Fearghus Ó Conchúir Choreographer and Dance Artist
November 09, 2021

Unreeled at Uilinn/ West Cork Arts Centre

A man with right and raised and left hand touching his chest.  He's wearing a dark sparkly top and a velour gold trousers.  His shadow is visible on the white wall behind.

Photo courtesy Uillinn West Cork Arts Centre

When I was asked by Luke Murphy if I’d like to present something at a season of dance he was curating at Uilinn – West Cork Arts Centre, I was keen to accept but to also make clear that over the past two years I haven’t had the opportunity to produce any work, as in prepare it for stage with the usual support of lighting, design and costume that an audience might expect. The combination of pandemic restrictions plus the fact that as an Arts Council member, I’m not able to apply for funding in my own name, has meant that while I was able to dance, I couldn’t pay the teams of collaborators that I’d usually work with to shape and refine how a performance meets its audiences. What I did have to offer was the beginnings of a repertoire born out of the pleasure of dancing and a belief in dance as a way to connect to ourselves and to others, to ourselves through others and through attending to this apparently solo activity, to connect to others.

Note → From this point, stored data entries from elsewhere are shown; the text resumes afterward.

(** The generic step: the new counts follow from the moving fiber's own. *)
Lemma rw_inv_step pc' b' qw' qr' ready' s' lr' lw' rr' rw' :
  b' = rw_blob s' ->
  (forall hr hw owr oww inr inw,
    (hr + hold_r pc = total hold_r c + hold_r pc' /\ hw + hold_w pc = total hold_w c + hold_w pc' /\
     owr + owe_r pc = total owe_r c + owe_r pc' /\ oww + owe_w pc = total owe_w c + owe_w pc' /\
     inr + in_r pc = total in_r c + in_r pc' /\ inw + in_w pc = total in_w c + in_w pc')%nat ->
    (hold_r pc <= total hold_r c /\ hold_w pc <= total hold_w c /\ owe_r pc <= total owe_r c /\
     owe_w pc <= total owe_w c /\ in_r pc <= total in_r c /\ in_w pc <= total in_w c)%nat ->
    rw_counts s' hr hw owr oww inr inw (length rr') (length rw')) ->
  wq_repr n qr' lr' -> wq_repr n qw' lw' ->
  wq_inv lr' rr' (waits_r (<[t:=pc']> (threads c))) ->
  wq_inv lw' rw' (waits_w (<[t:=pc']> (threads c))) ->
  ready' ≡ₚ rr' ++ rw' -> rw_pc_ok pc' ->
  (wakes_r pc' <= wakes_r pc)%nat \/ total owe_r c = 0%nat ->
  rw_inv n (Conf (RwShared b' qw' qr' ready') (<[t:=pc']> (threads c))) s' lr' lw' rr' rw'.
Proof using HI Ht.
  intros Hb Hc Hqr Hqw Hwr Hww Hrd Hpc Hwk. split; simpl; try done.
  - rewrite length_insert. apply HI.
  - apply Hc; split_and!; first [by apply sum_list_with_insert | by eapply sum_list_with_lookup].
  - intros u p Hu. apply lookup_insert_cases in Hu as [[-> ->]|[_ Hu]]; [done|].
    by eapply (ri_pc _ _ _ _ _ _ _ HI).
  - pose proof (sum_list_with_insert wakes_r _ _ _ pc' Ht). pose proof (ri_waker _ _ _ _ _ _ _ HI).
    pose proof (wakers_owe (threads c) (ri_pc _ _ _ _ _ _ _ HI)).
    assert (wakes_r pc' <= 1)%nat by (destruct pc'; simpl; lia). lia.
Qed.

Lemma waits_r_out pc' : wait_r_of pc = None \/ wait_r_of pc = Some WPush ->
  wait_r_of pc' = None \/ wait_r_of pc' = Some WPush ->
  wq_inv lr rr (waits_r (<[t:=pc']> (threads c))).
Proof using HI Ht.
  intros H1 H2. eapply wqi_other; [apply HI| |exact H2|by eapply waits_r_insert].
  unfold waits_r. rewrite Ht. exact H1.
Qed.

Lemma waits_w_out pc' : wait_w_of pc = None \/ wait_w_of pc = Some WPush ->
  wait_w_of pc' = None \/ wait_w_of pc' = Some WPush ->
  wq_inv lw rw (waits_w (<[t:=pc']> (threads c))).
Proof using HI Ht.
  intros H1 H2. eapply wqi_other; [apply HI| |exact H2|by eapply waits_w_insert].
  unfold waits_w. rewrite Ht. exact H1.
Qed.

End step.

Ltac rw_arith HI :=
  let h1 := fresh in let h2 := fresh in
  intros ? ? ? ? ? ? h1 h2;
  destruct (ri_counts _ _ _ _ _ _ _ HI);
  simpl in h1, h2; cbn [write_locked reader_count waiting_readers waiting_writers] in *;
  split; cbn [write_locked reader_count waiting_readers waiting_writers];
  rewrite ?length_app in *; simpl in *; lia.

Ltac rw_move HI Ht :=
  eapply (rw_inv_step _ _ _ _ _ _ _ _ _ HI Ht);
  [ | | try apply HI | try apply HI
  | try (eapply (waits_r_out _ _ _ _ _ _ _ _ _ HI Ht); simpl; by auto)
  | try (eapply (waits_w_out _ _ _ _ _ _ _ _ _ HI Ht); simpl; by auto)
  | try apply HI | try done | try (left; simpl; lia) ].

(** A compare-and-swap that succeeds applies the decision to the current word. *)
Lemma rw_cas_inv n c s lr lw rr rw t o new after :
  Z.of_nat n < 2 ^ 21 -> rw_inv n c s lr lw rr rw ->
  threads c !! t = Some (RCas o (rw_word (shared c))) -> rw_decide o s = Swap new after ->
  rw_inv n (Conf (RwShared (rw_blob new) (rw_write_waiters (shared c)) (rw_read_waiters (shared c))
    (rw_ready (shared c))) (<[t:=rw_after_pc after]> (threads c))) new lr lw rr rw.
Proof.
  intros Hn HI Ht Hd. pose proof (rw_inv_ok _ _ _ _ _ _ _ Hn HI) as Hok.
  pose proof (ri_counts _ _ _ _ _ _ _ HI) as Hc. destruct Hc as [C1 C2 C3 C4 C5 C6 C7 C8].
  assert (forall z, 0 <= z < 2 ^ 21 -> u21 z = z) as Hu by (intros; unfold u21; apply Z.mod_small; lia).
  assert (o <> RdUnlock -> o <> WrUnlock ->
    (total hold_r c + total hold_w c + total in_r c + total in_w c < n)%nat) as Hroom.
  { intros O1 O2. eapply rw_room; [exact HI|exact Ht|..]; destruct o; done. }
  assert (rw_blob s = 0 -> s = RwState 0 0 0 0) as Hzero.
  { intros E. apply rw_blob_inj; [done|unfold rw_ok; simpl; lia|]. by rewrite E. }
  pose proof (sum_list_with_lookup hold_r _ _ _ Ht) as L1.
  pose proof (sum_list_with_lookup hold_w _ _ _ Ht) as L2.
  destruct s as [wl rc wr ww]; cbn [write_locked reader_count waiting_readers waiting_writers] in *.
  destruct Hok as (K1 & K2 & K3 & K4); cbn [write_locked reader_count waiting_readers waiting_writers] in *.
  destruct o; simpl in Hd, L1, L2;
    [specialize (Hroom ltac:(done) ltac:(done)).. | |].
  - destruct (negb (ww =? 0) || negb (wl =? 0) || negb (wr =? 0)) eqn:E; injection Hd as <- <-.
    + rewrite Hu by lia. rw_move HI Ht; [done|]. rw_arith HI.
    + rewrite Hu by lia. rw_move HI Ht; [done|]. rw_arith HI.
  - destruct (Z.eqb_spec (rw_blob (RwState wl rc wr ww)) 0) as [E|E]; simpl in Hd; injection Hd as <- <-.
    + specialize (Hzero E). injection Hzero as -> -> -> ->. rw_move HI Ht; [done|]. rw_arith HI.
    + assert (wl <> 0 \/ rc <> 0).
      { destruct (decide (wl = 0)) as [->|?]; [|by left]. right. intros ->.
        destruct (C8 eq_refl eq_refl) as [-> ->]. by apply E. }
      rewrite Hu by lia. rw_move HI Ht; [done|]. rw_arith HI.
  - destruct (negb (ww =? 0) || negb (wl =? 0) || negb (wr =? 0)) eqn:E; [done|]. injection Hd as <- <-.
    rewrite Hu by lia. rw_move HI Ht; [done|]. rw_arith HI.
  - destruct (Z.eqb_spec (rw_blob (RwState wl rc wr ww)) 0) as [E|E]; simpl in Hd; [|done]. injection Hd as <- <-.
    specialize (Hzero E). injection Hzero as -> -> -> ->. rw_move HI Ht; [done|]. rw_arith HI.
  - rewrite Hu in Hd by lia.
    destruct (Z.ltb_spec 0 rc); simpl in Hd; [|done]. destruct (Z.eqb_spec wl 0); simpl in Hd; [|done].
    destruct (Z.eqb_spec (rc - 1) 0) as [E|E]; [destruct (Z.eqb_spec ww 0); simpl in Hd; [destruct (Z.eqb_spec wr 0); simpl in Hd|]|];
      injection Hd as <- <-; rewrite ?Hu by lia; (rw_move HI Ht; [done| |..]); try (rw_arith HI); simpl; lia.
  - destruct (Z.eqb_spec rc 0); simpl in Hd; [|done]. destruct (Z.eqb_spec wl 0); simpl in Hd; [done|].
    destruct (Z.eqb_spec ww 0); simpl in Hd; [destruct (Z.eqb_spec wr 0); simpl in Hd|];
      injection Hd as <- <-; rewrite ?Hu by lia; (rw_move HI Ht; [done| |..]); try (rw_arith HI); simpl; lia.
Qed.

Abbreviation inv_of n c := (exists s lr lw rr rw, rw_inv n c s lr lw rr rw).

Lemma rw_push_inv n c s lr lw rr rw t pc s' pc' e w :
  rw_inv n c s lr lw rr rw -> threads c !! t = Some pc ->
  (pc = RWaitR w \/ pc = RWaitW w) -> w <> WParked ->
  rw_tstep t RGo (shared c) pc = Some (s', pc', e) ->
  inv_of n (Conf s' (<[t:=pc']> (threads c))).
Proof.
  intros HI Ht Hpc Hw Hs. pose proof (ri_word _ _ _ _ _ _ _ HI) as Hb.
  assert (t < n)%nat as Htn by (rewrite <- (ri_len _ _ _ _ _ _ _ HI); by eapply lookup_lt_Some).
  pose proof (ri_wq_r _ _ _ _ _ _ _ HI) as Hqr. pose proof (ri_wq_w _ _ _ _ _ _ _ HI) as Hqw.
  pose proof (fun pc' => waits_r_insert _ _ _ pc' Ht) as Hur.
  pose proof (fun pc' => waits_w_insert _ _ _ pc' Ht) as Huw.
  pose proof (ri_repr_r _ _ _ _ _ _ _ HI) as Hrr. pose proof (ri_repr_w _ _ _ _ _ _ _ HI) as Hrw.
  pose proof (ri_ready _ _ _ _ _ _ _ HI) as Hrd.
  assert (forall w', pc = RWaitR w' -> waits_r (threads c) t = Some w') as Wr by (intros ? ->; unfold waits_r; by rewrite Ht).
  assert (forall w', pc = RWaitW w' -> waits_w (threads c) t = Some w') as Ww by (intros ? ->; unfold waits_w; by rewrite Ht).
  destruct (shared c) as [b qw qr ready] eqn:Es; simpl in *.
  destruct Hpc as [-> | ->]; destruct w; try done; simpl in Hs.
  - destruct (wqi_absent _ _ _ _ Hqr (or_intror (Wr _ eq_refl))) as [Hl _].
    destruct (wq_xchg_spec n _ lr t Hrr Htn Hl) as (q' & E & Hq').
    rewrite E in Hs. simplify_eq/=. exists s, (lr ++ [(t, false)]), lw, rr, rw.
    rw_move HI Ht; [done|rw_arith HI|done|done| |done].
    eapply wqi_push; [exact Hqr|by apply Wr|exact (Hur (RWaitR WLink))].
  - destruct (wqi_linked _ _ _ _ Hqr _ (Wr _ eq_refl) (Hur (RWaitR WParked))) as (l1 & l2 & -> & Hq').
    destruct (wq_link_spec n _ l1 l2 t Hrr) as (q' & E & Hr').
    rewrite E in Hs. simplify_eq/=. exists s, (l1 ++ (t, true) :: l2), lw, rr, rw.
    rw_move HI Ht; [done|rw_arith HI|done|done|done|done].
  - destruct (wqi_absent _ _ _ _ Hqw (or_intror (Ww _ eq_refl))) as [Hl _].
    destruct (wq_xchg_spec n _ lw t Hrw Htn Hl) as (q' & E & Hq').
    rewrite E in Hs. simplify_eq/=. exists s, lr, (lw ++ [(t, false)]), rr, rw.
    rw_move HI Ht; [done|rw_arith HI|done|done| |done].
    eapply wqi_push; [exact Hqw|by apply Ww|exact (Huw (RWaitW WLink))].
  - destruct (wqi_linked _ _ _ _ Hqw _ (Ww _ eq_refl) (Huw (RWaitW WParked))) as (l1 & l2 & -> & Hq').
    destruct (wq_link_spec n _ l1 l2 t Hrw) as (q' & E & Hr').
    rewrite E in Hs. simplify_eq/=. exists s, lr, (l1 ++ (t, true) :: l2), rr, rw.
    rw_move HI Ht; [done|rw_arith HI|done|done|done|done].
Qed.

Lemma take_ready_app t l1 l2 : take_ready t (l1 ++ l2) = take_ready t l1 ++ take_ready t l2.
Proof. apply filter_app. Qed.

Lemma take_ready_absent t l : t ∉ l -> take_ready t l = l.
Proof.
  intros Hl. unfold take_ready. induction l as [|x l IH]; [done|].
  apply not_elem_of_cons in Hl as [? ?]. rewrite filter_cons_True by congruence. by rewrite IH.
Qed.

Lemma rw_resume_inv n c s lr lw rr rw t pc s' pc' e :
  rw_inv n c s lr lw rr rw -> threads c !! t = Some pc ->
  (pc = RWaitR WParked \/ pc = RWaitW WParked) ->
  rw_tstep t RGo (shared c) pc = Some (s', pc', e) ->
  inv_of n (Conf s' (<[t:=pc']> (threads c))).
Proof.
  intros HI Ht Hpc Hs. pose proof (ri_word _ _ _ _ _ _ _ HI) as Hb.
  pose proof (ri_wq_r _ _ _ _ _ _ _ HI) as Hqr. pose proof (ri_wq_w _ _ _ _ _ _ _ HI) as Hqw.
  pose proof (ri_repr_r _ _ _ _ _ _ _ HI) as Hrr. pose proof (ri_repr_w _ _ _ _ _ _ _ HI) as Hrw.
  pose proof (ri_ready _ _ _ _ _ _ _ HI) as Hrd.
  assert (NoDup rr /\ NoDup rw) as [Nr Nw].
  { pose proof (wqi_nd _ _ _ Hqr) as N1. pose proof (wqi_nd _ _ _ Hqw) as N2.
    apply NoDup_app in N1 as (_ & _ & ?). by apply NoDup_app in N2 as (_ & _ & ?). }
  assert (take_ready t (rw_ready (shared c)) ≡ₚ take_ready t rr ++ take_ready t rw) as Hrd'.
  { rewrite <- take_ready_app. unfold take_ready. by rewrite Hrd. }
  destruct (shared c) as [b qw qr ready] eqn:Es; simpl in *.
  destruct Hpc as [-> | ->]; simpl in Hs; case_decide as Hin; simplify_eq; rewrite Hrd in Hin.
  - destruct (wqi_absent _ _ _ t Hqw) as [_ Hnw]; [left; unfold waits_w; by rewrite Ht|].
    assert (t ∈ rr) as Hr by set_solver. pose proof (take_ready_length _ _ Nr Hr) as El.
    rewrite (take_ready_absent t rw) in Hrd' by done.
    exists s, lr, lw, (take_ready t rr), rw. rw_move HI Ht; [done|rw_arith HI|done|done| |done].
    eapply wqi_resume; [exact Hqr|done|]. by eapply (waits_r_insert _ _ _ RHeldR).
  - destruct (wqi_absent _ _ _ t Hqr) as [_ Hnr]; [left; unfold waits_r; by rewrite Ht|].
    assert (t ∈ rw) as Hr by set_solver. pose proof (take_ready_length _ _ Nw Hr) as El.
    rewrite (take_ready_absent t rr) in Hrd' by done.
    exists s, lr, lw, rr, (take_ready t rw). rw_move HI Ht; [done|rw_arith HI|done|done| |done].
    eapply wqi_resume; [exact Hqw|done|]. by eapply (waits_w_insert _ _ _ RHeldW).
Qed.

Dancer in black facing away from camera with hands raised and balancing on one leg with the other bent.  Against a white wall

Photo courtesy of Uilinn West Cork Arts Centre

What I assembled was an evening of dance made from the different elements I’ve been working on this past couple of years: For Tove, the solo that has evolved through a number of screen and streamed versions for this first live performance; the Déambulations audio piece from the Walthamstow Wetlands; Unreeling, the solo I performed at Tipperary Dance Platform and finally For Isabella, a solo I’ve created with and for Isabella Oberlander via Zoom that draws on the Wetlands as sanctuary. I trusted that these pieces, still fresh, still with potential to develop further could work as companion pieces for the evening. I liked that they had aspects that drew from my own experience but that the evening ends up with Isabella who transforms my experience through her own.

Female dancer in black with both arms raised and her face blurred

Photo courtesy of Uilinn West Cork Arts Centre

We performed in the gallery space in Uilinn, a space with a concrete floor that I really shouldn’t dance on, and a generous height that is a pleasure to be in. The audience was limited due to pandemic restrictions but felt warm and supportive. It included family, dance colleagues and friends as well as other artists from the area. I tried to create a relaxed atmosphere by encouraging conversation between the audience members. And so when it came to a short exchange at the end of the evening, it was rewarding to hear what people had connected with. Some mentioned calmness after a difficult day, some memories of London through the audio piece, another a memory of their father in the middle-skin of my bare torso (she didn’t call it middle-aged but she did mention the particular quality of skin that my body now has and that I couldn’t have evoked when I was younger. There are connections this older body can make that younger ones can’t. And vice versa.)

Male dancer with eyes closed and both arms raised over his head against a white background.

Photo courtesy of Uilinn West Cork Arts Centre


As with TDP, I was energised by performing and by the realisation that sharing the work with others does do something more that the pleasure of dancing alone can offer me. It has an intensity that teaches differently and the work is clearer (and by work I mean the choreography and what I’m trying to achieve by dancing) when it’s undertaken in relation to audience.

I come away from the experience grateful to have been able to dance, to dance for an audience, to be in a team with Isabella and with Jared who looked after the sound. I wonder about how to develop this work: the same challenges exist in terms of resourcing the collaboration of others. But I trust the material and will wait to see where it can grow next.